--- SOURCE MATERIAL Enclosed Below ---

(** * CodeComparison: extraction and comparison of identifier codes

    A shallow embedding of [main.py]: the two extractors
    ([extract_codes_from_excel_or_csv], [extract_codes_from_text_or_word]),
    the comparator ([compare_codes]) and the part of [main] that builds the
    result table.

    Python values are modelled as follows.
    - [str] is a list of Unicode code points ([list N]).
    - [bytes] is a [list Byte.byte].
    - a [set] is a [gset]; its elements are [pyval]s, because [re.findall]
      yields either strings or tuples of strings.
    - exceptions and the calls to [st.error] are threaded through the small
      monad [App]. *)

From stdpp Require Import base option list sets gmap countable strings numbers pretty.
From Stdlib.Strings Require Byte.
From Stdlib.Strings Require Import Ascii.

Local Open Scope N_scope.

(** ** Python strings *)

Abbreviation char := N (only parsing).
Abbreviation str := (list N) (only parsing).

(** A source-code literal: every character of the literals used by the
    program is ASCII, whose code point is its byte value. *)
Definition py (s : string) : str :=
  map Ascii.N_of_ascii (String.list_ascii_of_string s).

(** [s.endswith(suffix)] *)
Definition endswith (s suffix : str) : bool :=
  bool_decide (drop (length s - length suffix)%nat s = suffix).

(** [sep.join(parts)] *)
Fixpoint join (sep : str) (parts : list str) : str :=
  match parts with
  | [] => []
  | [p] => p
  | p :: rest => p ++ sep ++ join sep rest
  end.

(** [s[i:j]] for [0 <= i], [0 <= j] *)
Definition slice (s : str) (i j : nat) : str := take (j - i)%nat (drop i s).

(** ** Values held in the code sets *)

Inductive pyval :=
  | PStr (s : str)
  | PTuple (items : list str).

#[global] Instance pyval_eq_dec : EqDecision pyval.
Proof. solve_decision. Defined.

Definition pyval_to_sum (v : pyval) : str + list str :=
  match v with PStr s => inl s | PTuple l => inr l end.

Definition pyval_of_sum (x : str + list str) : pyval :=
  match x with inl s => PStr s | inr l => PTuple l end.

#[global] Instance pyval_countable : Countable pyval.
Proof.
  apply (inj_countable' pyval_to_sum pyval_of_sum).
  by intros [].
Defined.

Abbreviation CodeSet := (gset pyval) (only parsing).

(** ** The comparator (main.py, lines 31-35) *)

Definition compare_codes (excel_codes word_codes : CodeSet)
  : CodeSet * CodeSet * CodeSet :=
  let matching_codes := excel_codes ∩ word_codes in
  let codes_only_in_excel := excel_codes ∖ word_codes in
  let codes_only_in_word := word_codes ∖ excel_codes in
  (matching_codes, codes_only_in_excel, codes_only_in_word).

(** The same function on Python's heap: sets are mutable objects, a call
    receives two references, leaves both operands untouched and allocates
    three fresh sets ([intersection] and [-] both build new objects). *)

Abbreviation ref := nat (only parsing).
Abbreviation heap := (gmap nat (gset pyval)) (only parsing).

Definition fresh_ref (h : heap) : ref := fresh (dom h).

Definition alloc (s : CodeSet) (h : heap) : ref * heap :=
  let r := fresh_ref h in (r, <[r := s]> h).

Definition compare_codes_heap (excel_codes word_codes : ref) (h : heap)
  : option (ref * ref * ref * heap) :=
  e ← h !! excel_codes;
  w ← h !! word_codes;
  let '(matching_codes, h1) := alloc (e ∩ w) h in
  e1 ← h1 !! excel_codes;
  w1 ← h1 !! word_codes;
  let '(codes_only_in_excel, h2) := alloc (e1 ∖ w1) h1 in
  w2 ← h2 !! word_codes;
  e2 ← h2 !! excel_codes;
  let '(codes_only_in_word, h3) := alloc (w2 ∖ e2) h2 in
  Some (matching_codes, codes_only_in_excel, codes_only_in_word, h3).

(** The contents of a returned triple of references. *)
Definition deref3 (h : heap) (t : ref * ref * ref)
  : option (CodeSet * CodeSet * CodeSet) :=
  let '(a, b, c) := t in
  x ← h !! a; y ← h !! b; z ← h !! c; Some (x, y, z).

(** ** Exceptions, UI events and the [App] monad *)

Inductive exn :=
  | IndexError
  | UnicodeDecodeError
  | ReError (msg : string)
  | OverflowError
  | ValueError
  | LibraryError (what : string)
  | OutsideModel (what : string).

Inductive ui_event :=
  | StError (msg : str).

Inductive outcome (A : Type) :=
  | Returned (a : A)
  | Raised (e : exn).
Arguments Returned {A} a.
Arguments Raised {A} e.

#[global] Instance exn_eq_dec : EqDecision exn.
Proof. solve_decision. Defined.
#[global] Instance ui_event_eq_dec : EqDecision ui_event.
Proof. solve_decision. Defined.
#[global] Instance outcome_eq_dec `{EqDecision A} : EqDecision (outcome A).
Proof. solve_decision. Defined.

Definition App (A : Type) : Type := list ui_event → outcome A * list ui_event.

Definition app_ret {A} (a : A) : App A := λ ui, (Returned a, ui).
Definition app_raise {A} (e : exn) : App A := λ ui, (Raised e, ui).
Definition app_bind {A B} (m : App A) (f : A → App B) : App B :=
  λ ui, match m ui with
        | (Returned a, ui') => f a ui'
        | (Raised e, ui') => (Raised e, ui')
        end.
Definition app_lift {A} (x : exn + A) : App A :=
  match x with inl e => app_raise e | inr a => app_ret a end.

(** [st.error(msg)] *)
Definition st_error (msg : str) : App unit :=
  λ ui, (Returned (), ui ++ [StError msg]).

#[global] Instance app_mret : MRet App := @app_ret.
#[global] Instance app_mbind : MBind App := λ A B f m, app_bind m f.

(** Results of library calls that may raise. *)
Definition try_bind {A B} (m : exn + A) (f : A → exn + B) : exn + B :=
  match m with inl e => inl e | inr a => f a end.

Notation "x <- m ; k" := (try_bind m (λ x, k))
  (at level 20, m at level 100, k at level 200, only parsing).
Notation "' pat <- m ; k" := (try_bind m (λ x, match x with pat => k end))
  (at level 20, pat pattern, m at level 100, k at level 200, only parsing).

(** Running a program from an empty page. *)
Definition run {A} (m : App A) : outcome A * list ui_event := m [].

(** ** Regular expressions: Python's [re] module

    [re.findall] is library code.  It is modelled here for the pattern
    language made of literals, [.], character sets, the category escapes
    [\d \D \s \S \w \W], the anchors [^ $ \A \Z \b \B], alternation,
    capturing and non-capturing groups, and greedy and lazy repetition.
    The parser follows [sre_parse] (CPython 3.11) token by token; every other
    construct of the pattern language is reported as [OutsideModel], never
    as an accepted pattern nor as a syntax error. *)

Inductive category :=
  | CatDigit | CatNotDigit | CatSpace | CatNotSpace | CatWord | CatNotWord.

Inductive set_item :=
  | SLiteral (c : char)
  | SRange (lo hi : char)
  | SCategory (k : category).

Inductive at_code :=
  | AtBeginning | AtEnd | AtBeginningString | AtEndString
  | AtBoundary | AtNonBoundary.

Inductive regex :=
  | Empty
  | Literal (c : char)
  | NotLiteral (c : char)
  | AnyChar
  | In (negate : bool) (items : list set_item)
  | At (a : at_code)
  | Seq (r1 r2 : regex)
  | Branch (r1 r2 : regex)
  | Repeat (greedy : bool) (lo : N) (hi : option N) (r : regex)
  | Subpattern (group : option nat) (r : regex).

(** *** The tokenizer ([sre_parse.Tokenizer])

    A token is one character, or a backslash with the character after it.
    The tokenizer always holds the next token, so a pattern that ends in a
    lone backslash is rejected when the token before it is consumed. *)

Abbreviation token := (list N) (only parsing).

Record Source := { src_next : option token; src_rest : str }.

Definition ord (a : Ascii.ascii) : N := Ascii.N_of_ascii a.
Arguments ord a%_char.

Definition fetch (s : str) : exn + Source :=
  match s with
  | [] => inr {| src_next := None; src_rest := [] |}
  | c :: s' =>
      if c =? ord "\" then
        match s' with
        | [] => inl (ReError "bad escape (end of pattern)")
        | d :: s'' => inr {| src_next := Some [c; d]; src_rest := s'' |}
        end
      else inr {| src_next := Some [c]; src_rest := s' |}
  end.

(** [source.get()] *)
Definition sourceget (src : Source) : exn + (option token * Source) :=
  src' <- fetch (src_rest src) ; inr (src_next src, src').

(** [source.match(c)] *)
Definition sourcematch (c : N) (src : Source) : exn + (bool * Source) :=
  if bool_decide (src_next src = Some [c]) then
    src' <- fetch (src_rest src) ; inr (true, src')
  else inr (false, src).

Definition in_range (lo hi c : N) : bool := (lo <=? c) && (c <=? hi).

Definition is_ascii_digit (c : N) : bool := in_range 48 57 c.
Definition is_ascii_letter (c : N) : bool := in_range 65 90 c || in_range 97 122 c.

(** *** The parser ([sre_parse._parse_sub], [_parse], [_escape],
    [_class_escape])

    Error messages are kept without the offending text and position that
    CPython appends to them. *)

#[global] Instance category_eq_dec : EqDecision category.
Proof. solve_decision. Defined.
#[global] Instance set_item_eq_dec : EqDecision set_item.
Proof. solve_decision. Defined.

Definition MAXREPEAT : N := 4294967295.

(** The escapes that stand for one character, shared by both contexts. *)
Definition ESCAPES (c : N) : option N :=
  if c =? ord "a" then Some 7
  else if c =? ord "b" then Some 8
  else if c =? ord "f" then Some 12
  else if c =? ord "n" then Some 10
  else if c =? ord "r" then Some 13
  else if c =? ord "t" then Some 9
  else if c =? ord "v" then Some 11
  else if c =? ord "\" then Some 92
  else None.

Definition CATEGORIES (c : N) : option regex :=
  if c =? ord "A" then Some (At AtBeginningString)
  else if c =? ord "b" then Some (At AtBoundary)
  else if c =? ord "B" then Some (At AtNonBoundary)
  else if c =? ord "d" then Some (In false [SCategory CatDigit])
  else if c =? ord "D" then Some (In false [SCategory CatNotDigit])
  else if c =? ord "s" then Some (In false [SCategory CatSpace])
  else if c =? ord "S" then Some (In false [SCategory CatNotSpace])
  else if c =? ord "w" then Some (In false [SCategory CatWord])
  else if c =? ord "W" then Some (In false [SCategory CatNotWord])
  else if c =? ord "Z" then Some (At AtEndString)
  else None.

(** Escapes whose meaning needs numbers, names or group references. *)
Definition numeric_escape (c : N) : bool :=
  (c =? ord "x") || (c =? ord "u") || (c =? ord "U") || (c =? ord "N")
  || is_ascii_digit c.

(** [_escape]: [c] is the character after the backslash. *)
Definition escape (c : N) : exn + regex :=
  match CATEGORIES c with
  | Some code => inr code
  | None =>
      match ESCAPES c with
      | Some l => inr (Literal l)
      | None =>
          if numeric_escape c then inl (OutsideModel "numeric escape")
          else if is_ascii_letter c then inl (ReError "bad escape")
          else inr (Literal c)
      end
  end.

(** [_class_escape] *)
Definition class_escape (c : N) : exn + set_item :=
  match ESCAPES c with
  | Some l => inr (SLiteral l)
  | None =>
      match CATEGORIES c with
      | Some (In _ [item]) => inr item
      | _ =>
          if (c =? ord "8") || (c =? ord "9") then inl (ReError "bad escape")
          else if numeric_escape c then inl (OutsideModel "numeric escape")
          else if is_ascii_letter c then inl (ReError "bad escape")
          else inr (SLiteral c)
      end
  end.

(** One member of a character set, from a token. *)
Definition set_member (tok : token) : exn + set_item :=
  match tok with
  | [c] => inr (SLiteral c)
  | [_; c] => class_escape c
  | _ => inl (OutsideModel "token")
  end.

(** The body of a character set, after [[] and an optional [^]. *)
Fixpoint parse_set (fuel : nat) (set : list set_item) (src : Source)
  : exn + (list set_item * Source) :=
  match fuel with
  | O => inl (OutsideModel "fuel")
  | S fuel =>
      '(this, src) <- sourceget src ;
      match this with
      | None => inl (ReError "unterminated character set")
      | Some this =>
          if bool_decide (this = [ord "]"]) && bool_decide (set ≠ []) then
            inr (set, src)
          else
            code1 <- set_member this ;
            '(dash, src) <- sourcematch (ord "-") src ;
            if dash then
              '(that, src) <- sourceget src ;
              match that with
              | None => inl (ReError "unterminated character set")
              | Some that =>
                  if bool_decide (that = [ord "]"]) then
                    inr (set ++ [code1; SLiteral (ord "-")], src)
                  else
                    code2 <- set_member that ;
                    match code1, code2 with
                    | SLiteral lo, SLiteral hi =>
                        if hi <? lo then inl (ReError "bad character range")
                        else parse_set fuel (set ++ [SRange lo hi]) src
                    | _, _ => inl (ReError "bad character range")
                    end
              end
            else parse_set fuel (set ++ [code1]) src
      end
  end.

(** The item that a finished character set stands for. *)
Definition set_code (negate : bool) (set : list set_item) : regex :=
  match remove_dups set with
  | [SLiteral c] => if negate then NotLiteral c else Literal c
  | set' => In negate set'
  end.

(** [while source.next in DIGITS: lo += sourceget()] *)
Fixpoint read_digits (fuel : nat) (acc : list N) (src : Source)
  : exn + (list N * Source) :=
  match fuel with
  | O => inl (OutsideModel "fuel")
  | S fuel =>
      match src_next src with
      | Some [c] =>
          if is_ascii_digit c then
            '(_, src) <- sourceget src;
            read_digits fuel (acc ++ [c]) src
          else inr (acc, src)
      | _ => inr (acc, src)
      end
  end.

(** [int(digits)] *)
Definition int_of_digits (ds : list N) : N :=
  foldl (λ n d, 10 * n + (d - 48)) 0 ds.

--- End of Enclosed SOURCE MATERIAL ---

TASK STATEMENT
Start at the first line of the material and transcribe each line exactly, stopping once the line containing "From Stdlib.Strings Require Byte." has been written.

EXERCISE RESULT
(** * CodeComparison: extraction and comparison of identifier codes

    A shallow embedding of [main.py]: the two extractors
    ([extract_codes_from_excel_or_csv], [extract_codes_from_text_or_word]),
    the comparator ([compare_codes]) and the part of [main] that builds the
    result table.

    Python values are modelled as follows.
    - [str] is a list of Unicode code points ([list N]).
    - [bytes] is a [list Byte.byte].
    - a [set] is a [gset]; its elements are [pyval]s, because [re.findall]
      yields either strings or tuples of strings.
    - exceptions and the calls to [st.error] are threaded through the small
      monad [App]. *)

From stdpp Require Import base option list sets gmap countable strings numbers pretty.
From Stdlib.Strings Require Byte.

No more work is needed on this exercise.